Renal failure is not always associated with oliguria. Renal failure that results from nephrotoxic injury, interstitial nephritis, and neonatal asphyxia is frequently of the nonoliguric type, is related to a less severe renal injury, and has a better prognosis.
Epidemiology
Frequency
United States
Frequency widely varies depending on clinical setting. In adults, incidence is about 1% at admission, 2-5% during hospitalization, and 4-15% after cardiopulmonary bypass. Oliguric acute renal failure occurs in approximately 10% of newborn ICU patients and 2-3% of pediatric ICU patients. Incidence in children undergoing cardiac surgery is as high as 8%.
Mortality/Morbidity
Mortality rates in oliguric acute renal failure widely vary according to the underlying cause and associated medical condition. It ranges from 5% for patients with community-acquired acute renal failure to 80% among patients with multiorgan failure in the ICU.

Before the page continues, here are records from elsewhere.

(** When no child of [c] is left, [c] needs no exemption. *)
Lemma MIv_orphanless D E t n np c : MIv (c :: D) E t n np ->
  (forall i, (i < NPROC)%nat -> v_parent (t !!! i) <> c) -> MIv D E t n np.
Proof.
  intros [] Hno. split; try done. intros i Hi Hu. destruct (mi_parent i Hi Hu) as (P1 & P2 & P3).
  split_and!; [done..|]. destruct P3 as [?|P3]; [by left|]. apply elem_of_cons in P3 as [P3|?]; [|by right].
  exfalso. apply (Hno i); [lia|done].
Qed.
End tables.

(** ** Programs on the table *)
Section inv.
Context {X : Type} `{OutsideOk X}.
Implicit Types s : mst X.
Notation MM := (M (mst X)).

Definition V (i : nat) (s : mst X) : pv := views s !!! i.

Lemma MI_same D E s s' : same s s' -> linked (mem s') -> MI_of D E s -> MI_of D E s'.
Proof. intros (Hv & Hp & Hn) Hl [HM _]. split; [|done]. by rewrite Hv, Hp, Hn. Qed.
Lemma tp_quiet {A} (m : MM A) D E s (Q : A -> mst X -> Prop) : quiet m -> MI_of D E s ->
  (forall a s', MI_of D E s' -> views s' = views s -> Q a s') -> tp m Q s.
Proof.
  intros Hm HM HQ. eapply tp_mono; [apply Hm, HM|]. intros a s' [Hs Hl]. apply HQ; [by eapply MI_same|apply Hs].
Qed.

Lemma MI_views s D E i : MI_of D E s -> (i < NPROC)%nat -> view (MP i s) = V i s.
Proof. intros [HM _] Hi. apply view_MP. pose proof (mi_len _ _ _ _ _ HM) as Hl. unfold views in Hl. rewrite length_fmap in Hl. lia. Qed.
Lemma flag_view s D E i : MI_of D E s ->
  tst (mp_flags (MP i s)) IN_USE = v_use (V i s) /\ tst (mp_flags (MP i s)) HANGING = v_hang (V i s) /\
  tst (mp_flags (MP i s)) WAITING = v_wait (V i s) /\ mp_parent (MP i s) = v_parent (V i s) /\ mp_pid (MP i s) = v_pid (V i s).
Proof.
  intros HM. destruct (decide (i < NPROC)%nat) as [Hi|Hi].
  - by rewrite <- (MI_views _ _ _ _ HM Hi).
  - destruct HM as [HM _]. pose proof (mi_len _ _ _ _ _ HM) as Hl. unfold V, MP.
    rewrite !list_lookup_total_alt, !lookup_ge_None_2; [done|lia|]. unfold views in Hl. rewrite length_fmap in Hl. lia.
Qed.
(** Slots out of range are never in use. *)
Lemma use_range s D E i : MI_of D E s -> v_use (V i s) = true -> (i < NPROC)%nat.
Proof.
  intros [HM _] Hu. destruct (decide (i < NPROC)%nat); [done|]. unfold V in Hu.
  rewrite list_lookup_total_alt, lookup_ge_None_2 in Hu; [done|]. rewrite (mi_len _ _ _ _ _ HM). lia.
Qed.

(** *** The flags the invariant is about *)
Lemma views_clrf i s (g : pv -> pv) b :
  (forall p, view (p <| mp_flags ::= fun f => bclr f b |>) = g (view p)) ->
  views (s <| mtab ::= alter (fun p => p <| mp_flags ::= fun f => bclr f b |>) i |>) = alter g i (views s).
Proof. apply views_alter. Qed.
Lemma clr_hang p : view (p <| mp_flags ::= fun f => bclr f HANGING |>) = (view p) <| v_hang := false |>.
Proof. unfold view. cbn [mp_flags mp_parent mp_pid set_field]. rewrite tst_bclr_same, !tst_bclr by done. done. Qed.
Lemma clr_wait p : view (p <| mp_flags ::= fun f => bclr f WAITING |>) = (view p) <| v_wait := false |>.
Proof. unfold view. cbn [mp_flags mp_parent mp_pid set_field]. rewrite tst_bclr_same, !tst_bclr by done. done. Qed.
Lemma clr_use p : view (p <| mp_flags ::= fun f => bclr f IN_USE |>) = (view p) <| v_use := false |>.
Proof. unfold view. cbn [mp_flags mp_parent mp_pid set_field]. rewrite tst_bclr_same, !tst_bclr by done. done. Qed.
Lemma set_hang p : view (p <| mp_flags ::= fun f => bset f HANGING |>) = (view p) <| v_hang := true |>.
Proof. unfold view. cbn [mp_flags mp_parent mp_pid set_field]. rewrite !tst_bset. by rewrite !orb_false_r, orb_true_r. Qed.
Lemma set_wait p : view (p <| mp_flags ::= fun f => bset f WAITING |>) = (view p) <| v_wait := true |>.
Proof. unfold view. cbn [mp_flags mp_parent mp_pid set_field]. rewrite !tst_bset. by rewrite !orb_false_r, orb_true_r. Qed.

(** Clearing a waiting flag. *)
Lemma tp_clr_wait D E i s Q : MI_of D E s ->
  (forall s', MI_of D E s' -> views s' = alter (fun v => v <| v_wait := false |>) i (views s) -> Q tt s') ->
  tp (clrf i WAITING) Q s.
Proof.
  intros [HM Hl] HQ. unfold clrf, updp. apply tp_modify. set (s' := s <| mtab ::= _ |>).
  assert (Hv : views s' = alter (fun v => v <| v_wait := false |>) i (views s)) by apply views_clrf, clr_wait.
  apply HQ; [|done]. split; [|done]. eapply MIv_nowait; [exact HM| |]; rewrite Hv.
  - by rewrite length_alter.
  - intros j. destruct (decide (i < length (views s))%nat); [|by rewrite alter_out by lia].
    rewrite pv_alter by done. by destruct (decide (i = j)).
Qed.

(** *** The loop of [cleanup] *)
Lemma disinherit_false rec c D : (INIT < c < NPROC)%nat -> forall l s,
  MI_of (c :: D) [] s -> v_wait (V INIT s) = false ->
  (forall i, (i < NPROC)%nat -> i ∉ l -> v_parent (V i s) <> c) ->
  tp (disinherit rec c l false : MM unit) (fun _ s' => MI_of D [] s' /\ evolve (views s) (views s')) s.
Proof.
  intros Hc. induction l as [|i l IH]; intros s HM Hw Hno; cbn [disinherit].
  { wp_steps. split; [|done]. destruct HM as [HM Hl]. split; [|done]. eapply MIv_orphanless; [done|].
    intros i Hi. apply Hno; [done|set_solver]. }
  unfold getp. wp_steps. destruct (flag_view s _ _ i HM) as (_ & _ & _ & Hp & _).
  destruct (decide (mp_parent (MP i s) = c)) as [Ec|Ec].
  - unfold updp, flag. wp_steps. set (s1 := s <| mtab ::= _ |>).
    assert (Hv : views s1 = alter (fun v => v <| v_parent := INIT |>) i (views s)) by by apply views_alter.
    assert (HM1 : MI_of (c :: D) [] s1).
    { destruct HM as [HM Hl]. split; [|done]. rewrite Hv. apply MIv_adopt with (E := []); try done.
      - unfold V in Hp. congruence.
      - by right; right. }
    rewrite andb_false_l. eapply tp_mono; [apply (IH s1)|]; [done| | |].
    + unfold V. rewrite Hv. by rewrite (tbl_alter_proj v_wait).
    + intros j Hj Hjl. unfold V. rewrite Hv. pose proof (adopt_evolve (views s) i j) as (P & _).
      destruct (decide (i = j)) as [->|].
      * rewrite pv_alter by (destruct HM as [HM _]; rewrite (mi_len _ _ _ _ _ HM); done). rewrite decide_True by done.
        cbn. unfold INIT in *. lia.
      * rewrite tbl_alter_ne by done. apply Hno; [done|set_solver].
    + intros [] s' [HM' He]. split; [done|]. etrans; [|exact He]. rewrite Hv. apply adopt_evolve.
  - apply IH; [done|done|]. intros j Hj Hjl. destruct (decide (j = i)) as [->|]; [congruence|]. apply Hno; [done|set_solver].
Qed.

(** What [cleanup child] does to a table in which only [child] may be a zombie
    whose parent waits. *)
Definition cleaned D c s s' : Prop :=
  MI_of D [] s' /\ evolve (views s) (views s') /\
  v_wait (V (v_parent (V c s)) s') = false /\ v_use (V c s') = false.

Lemma disinherit_any rec c D iw : (INIT < c < NPROC)%nat ->
  (forall rp s, MI_of (c :: D) [rp] s -> (INIT < rp < NPROC)%nat -> v_use (V rp s) = true ->
     v_parent (V rp s) = INIT -> tp (rec rp) (fun _ s' => cleaned (c :: D) rp s s') s) ->
  forall l s, MI_of (c :: D) [] s -> (iw = false -> v_wait (V INIT s) = false) ->
  (forall i, (i < NPROC)%nat -> i ∉ l -> v_parent (V i s) <> c) ->
  tp (disinherit rec c l iw : MM unit) (fun _ s' => MI_of D [] s' /\ evolve (views s) (views s')) s.
Proof.
  intros Hc Hrec. destruct iw; [|intros l s HM Hw; by apply disinherit_false; auto].
  induction l as [|i l IH]; intros s HM Hw Hno; cbn [disinherit].
  { wp_steps. split; [|done]. destruct HM as [HM Hl]. split; [|done]. eapply MIv_orphanless; [done|].
    intros i Hi. apply Hno; [done|set_solver]. }
  unfold getp. wp_steps. destruct (flag_view s _ _ i HM) as (_ & _ & _ & Hp & _).
  destruct (decide (mp_parent (MP i s) = c)) as [Ec|Ec].
  2:{ apply IH; [done|done|]. intros j Hj Hjl. destruct (decide (j = i)) as [->|]; [congruence|]. apply Hno; [done|set_solver]. }
  unfold updp, flag. wp_steps. set (s1 := s <| mtab ::= _ |>).
  assert (Hv : views s1 = alter (fun v => v <| v_parent := INIT |>) i (views s)) by by apply views_alter.
  assert (Hlen : length (views s) = NPROC) by (destruct HM as [HM _]; apply HM).
  assert (Hno1 : forall j, (j < NPROC)%nat -> j ∉ l -> v_parent (V j s1) <> c).
  { intros j Hj Hjl. unfold V. rewrite Hv. destruct (decide (i = j)) as [->|].
    - rewrite pv_alter, decide_True by (done || lia). cbn. unfold INIT in *. lia.
    - rewrite tbl_alter_ne by done. apply Hno; [done|set_solver]. }
  assert (HM1 : MI_of (c :: D) [i] s1).
  { destruct HM as [HM Hl]. split; [|done]. rewrite Hv. apply MIv_adopt with (E := []); try done; [|set_solver|left; set_solver].
    unfold V in Hp. congruence. }
  destruct (flag_view s1 _ _ i HM1) as (_ & Fh & _). rewrite Fh. cbn [andb].
  destruct (v_hang (V i s1)) eqn:Eh.
  - assert (Hu1 : v_use (V i s1) = true) by (destruct HM1 as [HM1 _]; by apply (mi_hang _ _ _ _ _ HM1)).
    assert (Hi : (INIT < i < NPROC)%nat).
    { split; [|by eapply use_range]. destruct (decide (i <= INIT)%nat) as [Hle|]; [|lia]. destruct HM as [HM _].
      destruct (mi_sys _ _ _ _ _ HM i Hle) as [_ Hp0]. unfold V in Hp. unfold INIT in *. lia. }
    assert (Hp1 : v_parent (V i s1) = INIT) by (unfold V; rewrite Hv, pv_alter, decide_True by (done || lia); done).
    wp_steps. eapply tp_mono; [by apply Hrec|]. intros [] s2 (HM2 & He2 & Hw2 & _). rewrite Hp1 in Hw2.
    eapply tp_mono; [apply disinherit_false; [done|exact HM2|done|]|].
    + intros j Hj Hjl. destruct (He2 j) as ([E1|E1] & _); unfold V in *; rewrite E1; [by apply Hno1|unfold INIT in *; lia].
    + intros [] s3 [HM3 He3]. split; [done|]. etrans; [|etrans; [exact He2|exact He3]]. rewrite Hv. apply adopt_evolve.
  - assert (HM1' : MI_of (c :: D) [] s1).
    { destruct HM as [HM Hl]. split; [|done]. rewrite Hv. apply MIv_adopt with (E := []); try done.
      - unfold V in Hp. congruence.
      - right; left. unfold V in Eh. rewrite Hv in Eh. by rewrite (tbl_alter_proj v_hang) in Eh. }
    eapply tp_mono; [by apply (IH s1)|]. intros [] s' [HM' He]. split; [done|]. etrans; [|exact He]. rewrite Hv. apply adopt_evolve.
Qed.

The most common causes of death are sepsis, cardiovascular and pulmonary dysfunction, and withdrawal of life support.
Race
No racial predilection is noted.
Sex
Both sexes are equally affected.
Age
Oliguria affects people of all ages. It is more common in neonatal and older age groups because of comorbid conditions and is more common in early childhood because of the high incidence of illnesses that lead to dehydration.